Breve fresta na noite do caos
Como reconstruir tudo de novo, com tanto escombro e entulho aos montes na porta, meia bagdá destroçada e tantas idéias desordenadas, se só tenho a pá pequena da fé e a luz escassa do novo de novo como lenitivo?
Como reconstruir o que ruiu, o rio sem água, o ar sem oxigênio, se só tenho a insônia, alvoroço, desassossego e o sol distante, se vejo apenas barracos sobre barracos, lixo no córrego e crianças grávidas descalças, mãos estiradas?

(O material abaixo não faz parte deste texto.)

(* ===== verification/RecvDecoder.v ===== *)
(** * Restoring chunks (src/Server/recvDecoder.cc, src/Server/absRecvDecoder.cc)

    A download batch: the hashes of the recipe are looked up in the index, the
    required containers are loaded through the cache (at most
    [CONTAINER_CAPPING_VALUE] at a time), their headers are indexed and the chunks
    are copied into the send buffer, which is also the buffer the request arrived
    in. *)
From Stdlib Require Import ZArith Lia.
From stdpp Require Import base tactics numbers list gmap fin_maps.
From S2P Require Import Prelude Common FileSystem LruCache ReadCache ClientVar Storage.
From S2P Require Import Database Index DataWriter SslConn.
#[local] Open Scope Z_scope.

(** ** The header index *)

(** [b[3] + (b[2] << 8) + (b[1] << 16) + (b[0] << 24)], an [int]. *)
Definition be_int (b : buf) (o : Z) : Z :=
  s32 (b (o + 3) + Z.shiftl (b (o + 2)) 8 + Z.shiftl (b (o + 1)) 16 + Z.shiftl (b o) 24).

(** The inner loop, from record [j] on; [fuel] is at most the number of records, and
    large enough to reach the end of the array. *)
Fixpoint index_records (fuel : nat) (j chunkNum : Z) (container : buf)
    (restoreIndex : gmap bytes RestoreIndexEntry_t) : result (gmap bytes RestoreIndexEntry_t) :=
  match fuel with
  | O => Ok restoreIndex
  | S fuel =>
      let base := 4 + j * (CHUNK_HASH_SIZE + 8) in
      check (base + (CHUNK_HASH_SIZE + 8) <=? MAX_CONTAINER_SIZE) UB ;;
      let tmpChunkHash := bread container base CHUNK_HASH_SIZE in
      let tmpRestoreEntry :=
        {| offset := u32 (be_int container (base + CHUNK_HASH_SIZE) + chunkNum * (CHUNK_HASH_SIZE + 8) + 4);
           length_ := u32 (be_int container (base + CHUNK_HASH_SIZE + 4)) |} in
      index_records fuel (j + 1) chunkNum container (<[tmpChunkHash := tmpRestoreEntry]> restoreIndex)
  end.

Definition max_records : Z := 104858. (* more than fit an array *)

Definition index_container (container : buf) (restoreIndex : gmap bytes RestoreIndexEntry_t) :
    result (gmap bytes RestoreIndexEntry_t) :=
  let chunkNum := u64 (be_int container 0) in
  index_records (Z.to_nat (Z.min chunkNum max_records)) 0 chunkNum container restoreIndex.

Fixpoint index_containers (containers : list buf) (restoreIndex : gmap bytes RestoreIndexEntry_t) :
    result (gmap bytes RestoreIndexEntry_t) :=
  match containers with
  | [] => Ok restoreIndex
  | c :: cs => m ← index_container c restoreIndex; index_containers cs m
  end.

Definition IndexConstruct (restoreIndex : gmap bytes RestoreIndexEntry_t) (containerArray : list buf)
    (idNum : Z) : result (gmap bytes RestoreIndexEntry_t) :=
  check (idNum <=? zlen containerArray) UB ;;
  index_containers (take (Z.to_nat idNum) containerArray) restoreIndex.

(** ** Loading containers *)

(** [memcpy(dst, src, n)] between two buffers. *)
Definition bcopy (dst src : buf) (n : Z) : buf := λ i, if (0 <=? i) && (i <? n) then src i else dst i.

Section RecvDecoder.
Context (config : Configure).

(** One round of [GetReqContainers]: the array slot, the cache and the number of
    container files read. *)
Definition load_container (name : bytes) (slot : buf) (containerCache : ReadCache) (fileNum : Z) (s : fs) :
    result (buf * ReadCache * Z) :=
  if ExistsInCache name containerCache then
    '(cached, containerCache) ← ReadFromCache name containerCache;
    Ok (bcopy slot cached MAX_CONTAINER_SIZE, containerCache, fileNum)
  else
    let readFileNameStr := container_path config name in
    let containerIn := if_open_ readFileNameStr s in
    check (if_open containerIn) EXIT_FAILURE ;;
    let containerSize := s32 (zlen (default [] (files s !! readFileNameStr))) in
    let '(got, containerIn) := if_read containerSize containerIn s in
    check (zlen got <=? MAX_CONTAINER_SIZE) UB ;;
    let slot := bwrite slot 0 got in
    check (zlen got =? containerSize) EXIT_FAILURE ;;
    containerCache ← InsertToCache name slot containerSize containerCache;
    Ok (slot, containerCache, u64 (fileNum + 1)).

Fixpoint load_containers (n : nat) (i : Z) (rq : ReqContainer_t) (containerCache : ReadCache)
    (fileNum : Z) (s : fs) : result (ReqContainer_t * ReadCache * Z) :=
  match n with
  | O => Ok (rq, containerCache, fileNum)
  | S n =>
      check (CONTAINER_ID_LENGTH * (i + 1) <=? CONTAINER_CAPPING_VALUE * CONTAINER_ID_LENGTH) UB ;;
      let containerNameStr := bread (idBuffer rq) (i * CONTAINER_ID_LENGTH) CONTAINER_ID_LENGTH in
      match containerArray rq !! Z.to_nat i with
      | None => Err UB
      | Some slot =>
          '(slot, containerCache, fileNum) ← load_container containerNameStr slot containerCache fileNum s;
          load_containers n (i + 1)
            {| idBuffer := idBuffer rq; containerArray := <[Z.to_nat i := slot]> (containerArray rq);
               idNum := idNum rq |} containerCache fileNum s
      end
  end.

Definition GetReqContainers (rq : ReqContainer_t) (containerCache : ReadCache) (fileNum : Z) (s : fs) :
    result (ReqContainer_t * ReadCache * Z) :=
  load_containers (Z.to_nat (idNum rq)) 0 rq containerCache fileNum s.

(** ** Filling and sending the chunk buffer *)

Definition RecoverOneChunk (entry : DownloadChunkEntry_t) (chunkBuffer : buf) (m : SendMsgBuffer_t) :
    result SendMsgBuffer_t :=
  let out := dataSize m in
  let n := chunkSize entry in
  m ← data_write m out (le_enc 4 n);
  check ((0 <=? chunkOffset entry) && (chunkOffset entry + n <=? MAX_CONTAINER_SIZE)) UB ;;
  m ← data_write m (out + sizeof_uint32_t) (bread chunkBuffer (chunkOffset entry) n);
  let m := set_dataSize (u32 (dataSize m + (sizeof_uint32_t + n))) m in
  Ok (set_currentItemNum (u32 (currentItemNum m + 1)) m).

Context `{AbsDatabase DB} `{Channel C}.

(** The message in the buffer: the header and [dataSize] bytes. *)
Definition SendBatchChunks (m : SendMsgBuffer_t) (c : C) : result C :=
  check (sizeof_NetworkHead_t + dataSize m <=? bufCap m) UB ;;
  '(ok, c) ← SendData c (bread (sendBuffer m) 0 (sizeof_NetworkHead_t + dataSize m));
  check ok EXIT_FAILURE ;;
  Ok c.

(** "chunk buf full" and "last batch": send and reset. *)
Definition send_chunks (m : SendMsgBuffer_t) (c : C) : result (SendMsgBuffer_t * C) :=
  let m := set_messageType (edge_code CLOUD_SEND_CHUNK) m in
  c ← SendBatchChunks m c;
  Ok (set_currentItemNum 0 (set_dataSize 0 m), c).

Definition ProcessRecipeTailBatch (m : SendMsgBuffer_t) (c : C) : result (SendMsgBuffer_t * C) :=
  let m := set_messageType (edge_code CLOUD_SEND_CHUNK_END) m in
  c ← SendBatchChunks m c; Ok (m, c).

(** The [while (startEntry != endEntry)] loop; a hash that is not in the index makes
    it dereference the end iterator. *)
Fixpoint recover_entries (es : list DownloadChunkEntry_t) (restoreIndex : gmap bytes RestoreIndexEntry_t)
    (containers : list buf) (m : SendMsgBuffer_t) (c : C) : result (SendMsgBuffer_t * C) :=
  match es with
  | [] => Ok (m, c)
  | e :: es =>
      match restoreIndex !! chunkHash e with
      | None => Err UB
      | Some r =>
          let e := {| chunkHash := chunkHash e; containerName := containerName e;
                      chunkOffset := offset r; chunkSize := length_ r;
                      entryContainerID := entryContainerID e |} in
          match containers !! Z.to_nat (entryContainerID e) with
          | None => Err UB
          | Some container =>
              m ← RecoverOneChunk e container m;
              '(m, c) ← (if currentItemNum m mod GetSendChunkBatchSize config =? 0 then send_chunks m c
                         else Ok (m, c));
              recover_entries es restoreIndex containers m c
          end
      end
  end.

(** ** One batch *)

(** The first loop: hash and container name of every recipe entry. *)
Fixpoint lookup_entries (n : nat) (i : Z) (ix : AbsIndex DB) (m : SendMsgBuffer_t) (cap : Z) (name : bytes) :
    result (list DownloadChunkEntry_t) :=
  match n with
  | O => Ok []
  | S n =>
      check (i <? cap) UB ;;
      h ← data_read m (u32 (i * sizeof_RecipeEntry_t)) CHUNK_HASH_SIZE;
      let '(_, name) := ReadIndexStore ix h name in
      check (CONTAINER_ID_LENGTH <=? zlen name + 1) UB ;;
      es ← lookup_entries n (i + 1) ix m cap name;
      Ok ({| chunkHash := h; containerName := take (Z.to_nat CONTAINER_ID_LENGTH) (name ++ [0]);
             chunkOffset := 0; chunkSize := 0; entryContainerID := 0 |} :: es)
  end.

(** Number the container of an entry: the one it has in [tmpContainerMap], or the
    next free one. *)
Definition assign_container (e : DownloadChunkEntry_t) (tmpContainerMap : gmap bytes Z) (rq : ReqContainer_t) :
    result (DownloadChunkEntry_t * gmap bytes Z * ReqContainer_t) :=
  let name := containerName e in
  let with_id i := {| chunkHash := chunkHash e; containerName := name; chunkOffset := chunkOffset e;
                      chunkSize := chunkSize e; entryContainerID := i |} in
  match tmpContainerMap !! name with
  | Some i => Ok (with_id i, tmpContainerMap, rq)
  | None =>
      check (CONTAINER_ID_LENGTH * (idNum rq + 1) <=? CONTAINER_CAPPING_VALUE * CONTAINER_ID_LENGTH) UB ;;
      Ok (with_id (idNum rq), <[name := idNum rq]> tmpContainerMap,
          {| idBuffer := bwrite (idBuffer rq) (idNum rq * CONTAINER_ID_LENGTH) name;
             containerArray := containerArray rq; idNum := u32 (idNum rq + 1) |})
  end.

(** The state of a restore thread: buffers and cache, the number of container files
    read, the connection. *)
Record rstate := { r_st : RestoreState; r_fileNum : Z; r_conn : C }.

Definition with_req (rq : ReqContainer_t) (r : rstate) : rstate :=
  {| r_st := {| _reqContainer := rq; _containerCache := _containerCache (r_st r);
                _sendChunkBuf := _sendChunkBuf (r_st r); _downloadChunkCap := _downloadChunkCap (r_st r) |};
     r_fileNum := r_fileNum r; r_conn := r_conn r |}.
Definition with_cache (rc : ReadCache) (n : Z) (r : rstate) : rstate :=
  {| r_st := {| _reqContainer := _reqContainer (r_st r); _containerCache := rc;
                _sendChunkBuf := _sendChunkBuf (r_st r); _downloadChunkCap := _downloadChunkCap (r_st r) |};
     r_fileNum := n; r_conn := r_conn r |}.
Definition with_buf (m : SendMsgBuffer_t) (c : C) (r : rstate) : rstate :=
  {| r_st := {| _reqContainer := _reqContainer (r_st r); _containerCache := _containerCache (r_st r);
                _sendChunkBuf := m; _downloadChunkCap := _downloadChunkCap (r_st r) |};
     r_fileNum := r_fileNum r; r_conn := c |}.

(** The body of the capping test: load, index, recover the pending entries, reset. *)
Definition flush_entries (pending : list DownloadChunkEntry_t) (last : bool) (r : rstate) (s : fs) :
    result rstate :=
  '(rq, rc, n) ← GetReqContainers (_reqContainer (r_st r)) (_containerCache (r_st r)) (r_fileNum r) s;
  restoreIndex ← IndexConstruct ∅ (containerArray rq) (idNum rq);
  '(m, c) ← recover_entries pending restoreIndex (containerArray rq) (_sendChunkBuf (r_st r)) (r_conn r);
  '(m, c) ← (if last && negb (currentItemNum m mod GetSendChunkBatchSize config =? 0)
             then send_chunks m c else Ok (m, c));
  let rq := {| idBuffer := idBuffer rq; containerArray := containerArray rq; idNum := 0 |} in
  Ok (with_buf m c (with_cache rc n (with_req rq r))).

(** The second loop.  [pending] are the entries from [startEntry] on. *)
Fixpoint process_entries (es pending : list DownloadChunkEntry_t) (tmpContainerMap : gmap bytes Z)
    (r : rstate) (s : fs) : result rstate :=
  match es with
  | [] => Ok r
  | e :: es =>
      '(e, tmpContainerMap, rq) ← assign_container e tmpContainerMap (_reqContainer (r_st r));
      let r := with_req rq r in
      let pending := pending ++ [e] in
      let last := bool_decide (es = []) in
      if (idNum rq =? CONTAINER_CAPPING_VALUE) || last then
        r ← flush_entries pending last r s;
        process_entries es [] ∅ r s
      else process_entries es pending tmpContainerMap r s
  end.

Como vou falar tranqüilo, se esperança é uma receita que já não avio. Fazer vento, organizar o povo, construir a galinha que vai botar o ovo, se há dilemas irresolutos, o País de luto, sem luta, bruto, no juros? Escrevo com dedos sangrando. De novo.
Como extrair sensatez no caos, com o carimbo de insano na testa. Recolho cacos de gente pelo chão, entre a poeira radioativa e a ativa inércia que permeia tudo? Há idéias em estoque nos livros de história e de nada valem mais tantas páginas e excesso de luz no fim do poço, se há apenas o osso duro no almoço.
Como fazer de tudo um só fecho, facho na escuridão, se só tenho ao meu lado uma orda de desesperos e a espera dos séculos, gente banguela que quer dente por dente e na mala a dúvida, a dívida? Dividir a dor é só alívio momentâneo.
Quem dera ser ontem hoje. Amanhã é uma manhã serena que já não se sabe se nasce. Fazer o plantio antes da pedra, urge, antes da chuva ácida e da lucidez extrema, pois tudo pode ser tarde, mais um pouco.